Lemma wrap_small z : (0 <= z < 2 ^ 64)%Z -> wrap 64 z = z.
Proof. intros. unfold wrap. by rewrite Z.mod_small. Qed.

Lemma accounts_emit cap w id build h' :
  log_accounts cap w -> (forall s, ev_seq (build s) = s) -> (Z.of_nat (S (attempts w)) < 2 ^ 64)%Z ->
  try_emit_with (lw_handle w) id build = Ret h' ->
  log_accounts cap (mkLogWorld h' (lw_ring w) (lw_start w) (S (attempts w))
    (accepted w ++ (if decide (next_seq h' = next_seq (lw_handle w)) then [] else [build (next_seq (lw_handle w))]))
    (delivered w) (since w)).
Proof.
  intros (ch & Htx & Hne & Hp & Hf & Hw & Hc & Hr & (H1 & H2 & H3 & H4 & H5 & H6) & Hs) Hb Ha He.
  unfold try_emit_with in He. rewrite Htx in He.
  assert (length (shards ch) <> 0) as Hn by by destruct (shards ch).
  pose proof (Nat.mod_upper_bound id (length (shards ch)) Hn) as Hi. unfold thread_shard in He.
  destruct (lookup_lt_is_Some_2 (shards ch) _ Hi) as [q Hq]. rewrite (idx_lookup _ _ q Hq) in He. cbn [obind] in He.
  pose proof (Forall_lookup_1 _ _ _ _ Hf Hq) as Hql. cbn in Hql.
  destruct (rx_open ch) eqn:Hop; cbn [negb] in He; [case_decide as Hd|].
  - injection He as <-. exists ch. cbn [lw_handle txs next_seq log_counters lw_ring accepted delivered since attempts
      events_enqueued events_processed events_dropped_full events_dropped_closed queue_high_watermark].
    rewrite decide_True, app_nil_r by done. rewrite wrap_small by lia. split_and!; try done; lia.
  - injection He as <-. eexists. cbn [lw_handle txs next_seq log_counters lw_ring accepted delivered since attempts
      events_enqueued events_processed events_dropped_full events_dropped_closed queue_high_watermark].
    split; [done|]. cbn [shards per_shard].
    rewrite !wrap_small by lia. rewrite decide_False by lia. rewrite !length_app. cbn [length shard_depth].
    split_and!; try done; try lia.
    + intros E%(f_equal length). by rewrite length_insert in E.
    + rewrite Hp, <- app_assoc, (concat_insert_snoc _ _ _ _ Hq). done.
    + apply Forall_insert; [done|]. rewrite length_app. cbn [length]. lia.
    + unfold shard_depth. rewrite length_app. cbn [length]. lia.
    + intros k ev Hk. apply lookup_app_Some in Hk as [Hk|[Hk1 Hk2]]; [by apply Hs|].
      apply list_lookup_singleton_Some in Hk2 as [Hk2 <-]. rewrite Hb. lia.
  - injection He as <-. exists ch. cbn [lw_handle txs next_seq log_counters lw_ring accepted delivered since attempts
      events_enqueued events_processed events_dropped_full events_dropped_closed queue_high_watermark].
    rewrite decide_True, app_nil_r by done. rewrite wrap_small by lia. split_and!; try done; lia.
Qed.

(** What a batch does to the ring. *)
Lemma batch_to_ring (batch : list QueryLogEvent) ring ring' e :
  length (ring_buf ring) <= ring_capacity ring ->
  (if ring_enabled ring then let '(r, e, _) := push_batch ring batch in (r, e) else (ring, 0%Z)) = (ring', e) ->
  ring_capacity ring' = ring_capacity ring /\ ring_buf ring' = lastn (ring_capacity ring) (ring_buf ring ++ batch).
Proof.
  intros Hl Hr. unfold ring_enabled in Hr. case_bool_decide as Hc.
  - unfold push_batch in Hr. case_decide as Hd.
    + injection Hr as <- _. destruct Hd as [?| ->]; [lia|]. by rewrite app_nil_r, lastn_all.
    + rewrite push_loop_eq in Hr by (done || (unfold u_ok; lia)). by injection Hr as <- _.
  - injection Hr as <- _. split; [done|]. replace (ring_capacity ring) with 0 by lia. unfold lastn.
    rewrite Nat.sub_0_r, drop_all. destruct (ring_buf ring); [done|]. cbn [length] in Hl. lia.
Qed.

Lemma process_batch_spec (batch : list QueryLogEvent) ring c fs ring' c' fs' :
  length (ring_buf ring) <= ring_capacity ring ->
  process_batch append batch ring c fs = (ring', c', fs') ->
  ring_capacity ring' = ring_capacity ring /\
  ring_buf ring' = lastn (ring_capacity ring) (ring_buf ring ++ batch) /\
  events_processed c' = wrap 64 (events_processed c + Z.of_nat (length batch)) /\
  events_enqueued c' = events_enqueued c /\ events_dropped_full c' = events_dropped_full c /\
  events_dropped_closed c' = events_dropped_closed c /\ queue_high_watermark c' = queue_high_watermark c.
Proof.
  intros Hl Hp. unfold process_batch in Hp.
  destruct (if ring_enabled ring then _ else _) as [r e] eqn:Hr. apply batch_to_ring in Hr; [|done].
  destruct fs as [fs|]; [destruct (append fs batch) as [? []]|]; injection Hp as <- <- _; by destruct Hr.
Qed.

Lemma accounts_work cap w ch open batch start' rxs' fs ring' c' fs' :
  log_accounts cap w -> (Z.of_nat (attempts w) < 2 ^ 64)%Z ->
  txs (lw_handle w) = Some ch -> length open = length (shards ch) ->
  recv_batch open (shards ch) (lw_start w) bs = Ret (Ready (Some (batch, start', rxs'))) ->
  process_batch append batch (lw_ring w) (log_counters (lw_handle w)) fs = (ring', c', fs') ->
  log_accounts cap (mkLogWorld (with_shards (lw_handle w) rxs' c') ring' start' (attempts w) (accepted w)
    (delivered w ++ batch) (since w ++ batch)).
Proof.
  intros (ch' & Htx & Hne & Hp & Hf & Hw & Hc & Hr & (H1 & H2 & H3 & H4 & H5 & H6) & Hs) Ha Htx' Ho Hrecv Hproc.
  rewrite Htx in Htx'. injection Htx' as ->.
  pose proof (recv_batch_spec open (shards ch) (lw_start w) bs Ho Hne) as Hb. rewrite Hrecv in Hb.
  destruct Hb as (Ht & _). apply process_batch_spec in Hproc as (G1 & G2 & G3 & G4 & G5 & G6 & G7);
    [|rewrite Hr, Hc, length_lastn; lia].
  pose proof (takes_perm _ _ _ Ht) as Hperm. rewrite Hperm, app_assoc in Hp.
  apply Permutation_length in Hp as Hlen. rewrite !length_app in Hlen.
  unfold with_shards. rewrite Htx. eexists.
  cbn [lw_handle txs next_seq log_counters lw_ring accepted delivered since attempts]. split; [done|]. cbn [shards per_shard].
  rewrite G1, G3, G4, G5, G6, G7, wrap_small, length_app by lia. split_and!; try done; try lia.
  - intros ->. apply takes_length in Ht. by destruct (shards ch).
  - by eapply takes_shorter.
  - by rewrite G2, Hr, Hc, lastn_app_lastn.
Qed.

Lemma log_reachable_accounts h0 r0 cfg w :
  build cfg = (h0, Some r0) -> log_reachable h0 r0 w -> (Z.of_nat (attempts w) < 2 ^ 64)%Z -> log_accounts (memory cfg) w.
Proof.
  intros Hb Hr. induction Hr as [|w w' Hr IH Hstep].
  - intros _. unfold build in Hb. destruct (negb _); [done|]. injection Hb as <- <-. eexists.
    cbn [lw_handle txs next_seq log_counters lw_ring accepted delivered since attempts log_counters_new
      events_enqueued events_processed events_dropped_full events_dropped_closed queue_high_watermark length].
    split; [done|]. cbn [shards per_shard]. split_and!; try done; try lia.
    + intros E%(f_equal length). rewrite length_replicate in E. cbn [length] in E. lia.
    + induction (Nat.max 1 _); [done|]. done.
    + apply Forall_replicate. cbn [length]. lia.
  - inversion Hstep; subst; cbn [attempts]; intros Ha.
    + eapply accounts_emit; try done. apply IH. lia.
    + eapply accounts_work; eauto.
    + destruct (IH Ha) as (ch & Htx & Hne & Hp & Hf & Hw & Hc & Hr' & Hcnt & Hs). exists ch.
      cbn [lw_handle txs next_seq log_counters lw_ring accepted delivered since attempts].
      destruct Hcnt as (? & ? & ? & ? & ? & ?), Hw. split_and!; done.
    + destruct (IH Ha) as (ch' & Htx & Hne & Hp & Hf & Hw & Hc & Hr' & Hcnt & Hs). rewrite Htx in H. injection H as ->.
      eexists. cbn [lw_handle txs next_seq log_counters lw_ring accepted delivered since attempts]. split; [done|].
      destruct Hcnt as (? & ? & ? & ? & ? & ?), Hw. split_and!; done.
Qed.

◆ ◆ ◆

The problem – In the listing above, locate the line with "intros Hl Hr." and the line with "- injection Hr", then extract exactly those lines and every line between them, and nothing more.

Written reply –
  intros Hl Hr. unfold ring_enabled in Hr. case_bool_decide as Hc.
  - unfold push_batch in Hr. case_decide as Hd.
    + injection Hr as <- _. destruct Hd as [?| ->]; [lia|]. by rewrite app_nil_r, lastn_all.
    + rewrite push_loop_eq in Hr by (done || (unfold u_ok; lia)). by injection Hr as <- _.
  - injection Hr as <- _. split; [done|]. replace (ring_capacity ring) with 0 by lia. unfold lastn.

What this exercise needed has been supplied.